Sin llegar propiamente a lo que
conocemos como locura, aunque con síntomas similares, la demencia es una
barrera que te aleja del entorno y se convierte en un filtro agresor para la
mente propia, presionando cada vez más hasta que llega un punto en el que la
existencia se vuelve insoportable.
Hará
cosa de unos años que conocí a una persona muy creativa, reconocida por su
trabajo, activista social, feminista y en el fondo, un gran corazón que era muy
tímido para mostrar sus afectos. Conocí su etapa de lucidez y el deterioro
posterior al que le condujo esa demencia que se manifestó de muchas formas
hasta el grado de ya no reconocerme, pese a los años de amistad transcurridos.
Solíamos
reunirnos cada fin de semana para comer y degustar unas cervezas alemanas o
belgas mientras platicábamos de todo lo imaginable (y lo que no imaginarían
también). Su casa era un refugio de creación.

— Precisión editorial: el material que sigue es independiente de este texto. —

(* ===== verification/MbimStrings.v ===== *)
(** The answers of [mbim_handlers.c] that carry strings or lists. *)

From S2P Require Import Prelude CString MbimWire ModemState MbimSms MbimHandlers MbimReports.

#[local] Open Scope string_scope.
#[local] Open Scope Z_scope.

(** ** Programs with strings *)

(** A string reference at [p], relative to [frame], for the string put at [off]. *)
Ltac answers_string s off :=
  match goal with
  | |- string_ref ?m ?frame ?p = utf16le s =>
    apply (string_ref_read m frame p s off); [lia|lia|answers_read..];
    try (do 2 f_equal; f_equal; rewrite u32_small; lia)
  end.

Lemma subscriber_ready_status_answers st :
  modem_state_ok st ->
  answers (subscriber_ready_status st) 0 (fun n m =>
    field32 m 48 = (if ms_sim_ready st then 1 else 0)
    /\ string_ref m 48 52 = utf16le (if ms_sim_ready st then id_imsi (ms_identity st) else [])
    /\ string_ref m 48 60 = utf16le (if ms_sim_ready st then id_iccid (ms_identity st) else [])
    /\ field32 m 68 = 0 /\ field32 m 72 = 0).
Proof.
  intros Hst. pose proof (mso_imsi _ Hst) as Himsi. pose proof (mso_iccid _ Hst) as Hiccid. clear Hst. red in Himsi, Hiccid. unfold subscriber_ready_status.
  set (imsi := if ms_sim_ready st then id_imsi _ else _).
  set (iccid := if ms_sim_ready st then id_iccid _ else _).
  assert (length imsi < 32)%nat as H1 by (subst imsi; destruct (ms_sim_ready st); cbn in *; lia).
  assert (length iccid < 40)%nat as H2 by (subst iccid; destruct (ms_sim_ready st); cbn in *; lia).
  clearbody imsi iccid. answers_start.
  split; [|split; [|split]]; [answers_read|answers_string imsi 32|answers_string iccid (32 + pad)|answers_read].
Qed.

Lemma device_caps_answers st sms ims :
  modem_state_ok st ->
  answers (device_caps st sms ims) 0 (fun n m =>
    field32 m 64 = 0x20 /\ field32 m 68 = (if sms && ims then 3 else 0) /\ field32 m 76 = 1
    /\ string_ref m 48 88 = utf16le (id_imei (ms_identity st))
    /\ string_ref m 48 96 = utf16le (id_firmware (ms_identity st))
    /\ string_ref m 48 104 = utf16le (id_model (ms_identity st))).
Proof.
  intros Hst. pose proof (mso_imei _ Hst) as Himei. pose proof (mso_model _ Hst) as Hmodel.
  pose proof (mso_firmware _ Hst) as Hfw. clear Hst. red in Himei, Hmodel, Hfw. unfold device_caps.
  set (imei := id_imei _) in *. set (fw := id_firmware _) in *. set (model := id_model _) in *.
  clearbody imei fw model. answers_start.
  split_and!; [answers_read|answers_read|answers_read|answers_string imei (64 + pad)
    |answers_string fw (64 + pad + pad0)|answers_string model (64 + pad + pad0 + pad1)].
Qed.

Lemma apn_or_internet_length st :
  modem_state_ok st -> (0 < length (apn_or_internet st) < 64)%nat.
Proof.
  intros Hs. pose proof (mso_apn st Hs) as H. red in H. unfold apn_or_internet.
  destruct (ms_apn st); [vm_compute; lia|cbn [length] in *; lia].
Qed.

(** The single context: its reference in the list, its number and its APN. *)
Definition context_reported (m : bytes) (element : nat) (access : nat) (apn : bytes) : Prop :=
  field32 m 48 = 1 /\ field32 m 52 = Z.of_nat element
  /\ field32 m (48 + element) = 1
  /\ string_ref m (48 + element) (48 + element + access) = utf16le apn.

Lemma provisioned_contexts_answers st :
  modem_state_ok st ->
  answers (provisioned_contexts st) 0 (fun n m => context_reported m 12 20 (apn_or_internet st)).
Proof.
  intros Hs. pose proof (apn_or_internet_length st Hs) as Hl. unfold provisioned_contexts, context_reported.
  set (apn := apn_or_internet st) in *. clearbody apn. answers_start.
  split_and!; [answers_read..|answers_string apn 60].
Qed.

Lemma provisioned_context_v2_answers st :
  modem_state_ok st ->
  answers (provisioned_context_v2 st) 0 (fun n m => context_reported m 12 40 (apn_or_internet st)).
Proof.
  intros Hs. pose proof (apn_or_internet_length st Hs) as Hl. unfold provisioned_context_v2, context_reported.
  set (apn := apn_or_internet st) in *. clearbody apn. answers_start.
  split_and!; [answers_read..|answers_string apn 72].
Qed.

(** Configuration [j] of the list is at [off]. *)
Record attach_at (m : bytes) (apn : bytes) (j : nat) (off : Z) : Prop := {
  aa_off : field32 m (52 + 8 * j) = off;
  aa_roaming : field32 m (48 + Z.to_nat off + 4) = Z.of_nat j;
  aa_ref : field32 m (48 + Z.to_nat off + 12) = u32 (str_ref apn 44).1;
  aa_len : field32 m (48 + Z.to_nat off + 16) = u32 (str_ref apn 44).2;
  aa_apn : bytes_at m (48 + Z.to_nat off + 44) (2 * length apn) = utf16le apn }.

(** What the configurations from [i] on leave alone. *)
Definition attach_frame (i : nat) (len : Z) (mem mem' : bytes) : Prop :=
  length mem' = 4096%nat
  /\ forall o k, (o + k <= 52 + 8 * i \/ 76 <= o /\ o + k <= 48 + Z.to_nat len)%nat ->
       bytes_at mem' o k = bytes_at mem o k.

Lemma attach_at_frame m m' apn j off i len :
  attach_frame i len m m' -> (j < i <= 3)%nat -> 28 <= off -> off + 44 + 2 * Z.of_nat (length apn) <= len ->
  attach_at m apn j off -> attach_at m' apn j off.
Proof.
  intros [_ Hf] Hj Ho Hl [H1 H2 H3 H4 H5].
  split; [rewrite <- H1|rewrite <- H2|rewrite <- H3|rewrite <- H4|rewrite <- H5];
    unfold field32; rewrite Hf by lia; done.
Qed.

Lemma put_attach_configs_ok apn n : (length apn < 64)%nat -> forall i mem cap len fb Q,
  (i + n = 3)%nat -> 28 <= len -> len + Z.of_nat n * (47 + 2 * Z.of_nat (length apn)) <= 1000 ->
  cap = 4048 -> length mem = 4096%nat ->
  (forall mem' len' fb', len <= len' <= 1000 -> attach_frame i len mem mem' ->
     (forall j, (i <= j < 3)%nat -> exists off, 28 <= off < 1000 /\ attach_at mem' apn j off) ->
     Q tt (Wire mem' 48 cap len' fb' false)) ->
  wp (put_attach_configs n i apn 52) (Wire mem 48 cap len fb false) Q.
Proof.
  intros Ha. induction n as [|n IH]; intros i mem cap len fb Q Hi Hl Hb -> Hm HQ.
  - apply wp_ret. apply (HQ mem len fb); [lia|by split|]. intros j Hj. lia.
  - cbn [put_attach_configs]. layout_simpl. repeat (lazymatch goal with
      | |- wp (put_attach_configs _ _ _ _) _ _ => fail | _ => wp1 end).
    apply IH; [lia|lia|lia|done|by rewrite !length_inserts|].
    cbn [fst snd]. intros m' len' fb' Hl' Hf Hat.
    match type of Hf with attach_frame _ _ ?m _ => set (m1 := m) in *;
      assert (attach_frame i len mem m1) as Hf1
        by (split; [subst m1; by rewrite !length_inserts|intros o k Ho; subst m1; by mread]);
      assert (attach_at m1 apn i len) as Hat1 end.
    { subst m1. split; mread; try (rewrite ?u32_small; lia); try reflexivity;
        do 2 f_equal; f_equal; rewrite u32_small; lia. }
    apply HQ; [lia| |].
    + destruct Hf as [L F], Hf1 as [_ F1]. split; [done|]. intros o k Ho.
      rewrite F by lia. apply F1. lia.
    + intros j Hj. destruct (decide (j = i)) as [->|Hne]; [|apply Hat; lia].
      exists len. split; [lia|]. eapply attach_at_frame; [exact Hf|lia|lia|lia|done].
Qed.

Lemma lte_attach_config_answers apn :
  (length apn < 64)%nat ->
  answers (lte_attach_config apn) 0 (fun n m =>
    field32 m 48 = 3
    /\ forall i, (i < 3)%nat ->
       let cfg := (48 + Z.to_nat (field32 m (52 + 8 * i)))%nat in
       field32 m (cfg + 4) = Z.of_nat i /\ string_ref m cfg (cfg + 12) = utf16le apn).
Proof.
  intros Hl mem base cap len fb ov Hmem. pose proof (st_length _ Hmem) as Hlength.
  unfold lte_attach_config, MBIM_INFOBUF_CAP. do 6 wp1. apply wp_seq.
  apply put_attach_configs_ok; [done|done|lia|lia|done|by rewrite !length_inserts|].
  intros m1 l1 fb1 Hl1 [L F] Hat. layout_simpl. do 3 wp1. cbn beta. wp1.
  apply (wp_finish_answer _ mem); [done|lia|by rewrite length_inserts| |].
  { intros o k Ho. mread. rewrite F by lia. by mread. }
  intros m Hf Hr. cbn [w_mem].
  assert (forall o, (48 <= o)%nat -> field32 m o = field32 (list_inserts (48 + 0) (le_list 4 3) m1) o) as Hr32
    by (intros o Ho; unfold field32; by rewrite Hr by lia).
  split; [done|]. split; [answers_read|]. intros i Hi.
  destruct (Hat i ltac:(lia)) as (off & Ho & [H1 H2 H3 H4 H5]).
  assert (field32 m (52 + 8 * i) = off) as -> by (answers_read; done).
  cbv zeta. split; [answers_read; done|].
  apply (string_ref_read _ _ _ _ 44); [lia|lia|answers_read; done| |answers_read; done].
  rewrite Hr32 by lia. mread. by rewrite <- H4; f_equal; lia.
Qed.

Lemma lte_attach_status_answers st apn :
  (length apn < 64)%nat ->
  answers (lte_attach_status st apn) 0 (fun n m =>
    field32 m 48 = (if ms_packet_attached st then 1 else 0)
    /\ string_ref m 48 56 = utf16le (if ms_packet_attached st then apn else [])).
Proof.
  intros Hl. unfold lte_attach_status, put_attach_status.
  set (access := if ms_packet_attached st then apn else []).
  assert (length access < 64)%nat as Ha by (subst access; destruct (ms_packet_attached st); cbn in *; lia).
  clearbody access. answers_start. split; [answers_read|answers_string access 40].
Qed.

Lemma sms_configuration_answers :
  answers sms_configuration 0 (fun n m => field32 m 48 = 1 /\ field32 m 56 = 100).
Proof. unfold sms_configuration. answers. Qed.

(** The list of the services: the reference of each element, then the elements,
    a UUID, two zero fields, the number of CIDs and the CIDs. *)
Definition service_element (s : bytes * list Z) : bytes :=
  s.1 ++ le_list 4 0 ++ le_list 4 0 ++ le_list 4 (Z.of_nat (length s.2))
  ++ concat (le_list 4 <$> s.2).

Fixpoint service_refs (off : Z) (l : list bytes) : bytes :=
  match l with
  | [] => []
  | e :: l => le_list 4 off ++ le_list 4 (Z.of_nat (length e))
              ++ service_refs (off + Z.of_nat (length e)) l
  end.

Definition services_wire : bytes :=
  let l := service_element <$> services in
  le_list 4 (Z.of_nat (length l)) ++ le_list 4 0
  ++ service_refs (8 + 8 * Z.of_nat (length l)) l ++ concat l.

Lemma device_services_answers :
  answers device_services 0 (fun n m => bytes_at m 48 (length services_wire) = services_wire).
Proof.
  unfold device_services, services, put_services, put_cids. cbn [length]. answers_start.
  change (length services_wire) with 152%nat. rewrite Hr by lia.
  repeat (rewrite bytes_at_inserts_window by wside). rewrite (st_zero _ Hmem) by lia.
  vm_compute. reflexivity.
Qed.

(** ** Echo, failure and the SMS store *)

Lemma echo_payload_answers payload :
  (length payload <= 4048)%nat ->
  answers (echo_payload payload) 0 (fun n m =>
    n = 48 + Z.of_nat (length payload) /\ bytes_at m 48 (length payload) = payload).
Proof.
  intros Hp mem base cap len fb ov Hmem. pose proof (st_length _ Hmem) as Hlength.
  unfold echo_payload. apply wp_seq, (wp_finish_answer _ mem); [done|lia|done|done|].
  intros m Hf Hr. pose proof (fin_length _ _ _ _ Hf). repeat wp1. rewrite u32_small by lia.
  cbn [w_mem]. split; [|split; [done|by mread]].
  destruct Hf as [H1 H2 H3 H4 H5 H6]. split; [done|by rewrite length_inserts|by mread..|].
  intros o k Ho. mread. by apply H6.
Qed.

Lemma failure_response_answers : answers failure_response 1 (fun n m => n = 48).
Proof.
  intros mem base cap len fb ov Hmem. pose proof (st_length _ Hmem) as Hlength.
  unfold failure_response. repeat wp1. cbn [w_mem]. split; [|done].
  split; [lia|by rewrite !length_inserts|by mread..|]. intros o k Ho. by mread.
Qed.

(** Reading the store answers with the included messages and marks them. *)
Lemma sms_read_answers s mode mem base cap len fb ov :
  sms_store_ok s -> started mem ->
  let incl := filter (fun e => sms_entry_included e mode = true) (ss_entries s) in
  wp (sms_read (ss_entries s) mode) (Wire mem base cap len fb ov) (fun r b =>
    finished mem r.1 0 (w_mem b)
    /\ r.2 = (fun e => if sms_entry_included e mode then mark_read mode e else e) <$> ss_entries s
    /\ field32 (w_mem b) 48 = 0 /\ field32 (w_mem b) 52 = Z.of_nat (length incl)
    /\ forall k e, incl !! k = Some e -> host_sms_record (w_mem b) 48 k = sms_record e).
Proof.
  intros Hs Hmem incl. pose proof (st_length _ Hmem) as Hlength.
  destruct (sms_store_total mode s Hs) as (Hn & H0 & Ht). fold incl in Hn, H0, Ht.
  unfold sms_read, MBIM_INFOBUF_CAP. apply wp_bind.
  apply sms_build_read_info_ok; [apply Hs|fold incl; lia|lia|rewrite Hlength; lia|fold incl; lia|].
  fold incl. intros m Hl Hf E0 E1 Hrec. apply wp_bind, (wp_finish_answer _ mem); [done|lia|lia|done|].
  intros m' Hfin Hr. apply wp_ret. cbn [fst snd w_mem].
  assert (forall o, (48 <= o)%nat -> field32 m' o = field32 m o) as Hr32
    by (intros o Ho; unfold field32; by rewrite Hr by lia).
  split_and!; [done|done|by rewrite Hr32 by lia|by rewrite Hr32 by lia|].
  intros k e Hk. rewrite <- (Hrec k e Hk). unfold host_sms_record, string_ref.
  rewrite !Hr32 by lia. by rewrite Hr by lia.
Qed.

Ordenada en su desorden,
pasábamos de Vikki Karr a Joan Sebastian Bach y Mozart mientras fumábamos puros
o cigarrillos cubanos y la plática pasaba de un tema a otro sin mayor problema
porque nos entendíamos en el silencio.
Fue
una época de muchas risas, de momentos de alegría y algunos de desventura que
sorteábamos con una sólida amistad que confiaba plenamente. Esa alegría se
manifestaba en los diversos colores que imperaban en su casa, desde las
bugambilias y azaleas en el jardín, hasta los tonos terracota, verde limón y
rojo bermellón en cada detalle de la casa.
Pero
la demencia ya se había gestado y no tardó en salir a la superficie. La casa
cambió sus colores por un blanco grisáceo, los detalles en una paleta de
colores fríos, quebrados, poco armónicos y mucho menos invitando a la calidez
de las pláticas de antaño. Las visitas se volvieron cada vez más esporádicas y
los silencios se prolongaron incluso en la distancia.
El
último año en el que llegamos a vernos, su mente ya estaba demasiado
deteriorada, al grado de no conectar los temas de la conversación. Parecía que
se encerraba en su propia mente y que una podía ver eso que estaba pasando y
que tenía la capacidad para entenderle. Pero su mente estaba cerrada y yo no
podía penetrar. Había mucha irritación, mucho enojo con el mundo, con el
entorno en el que vivía, y no había forma de saber el origen de todo.
Sucedió
lo que había de suceder. Su mente se despeñó en un mar de voces que le
atormentaron una madrugada. Le hicieron levantarse de la cama y correr por la
casa arrancándose mechones de cabello. Su alteración fue tanta que nunca pisó
bien en las escaleras y cayó, sola, en el silencio de la casa y el estruendo de
las voces en su cabeza. Hoy una lápida lleva su nombre.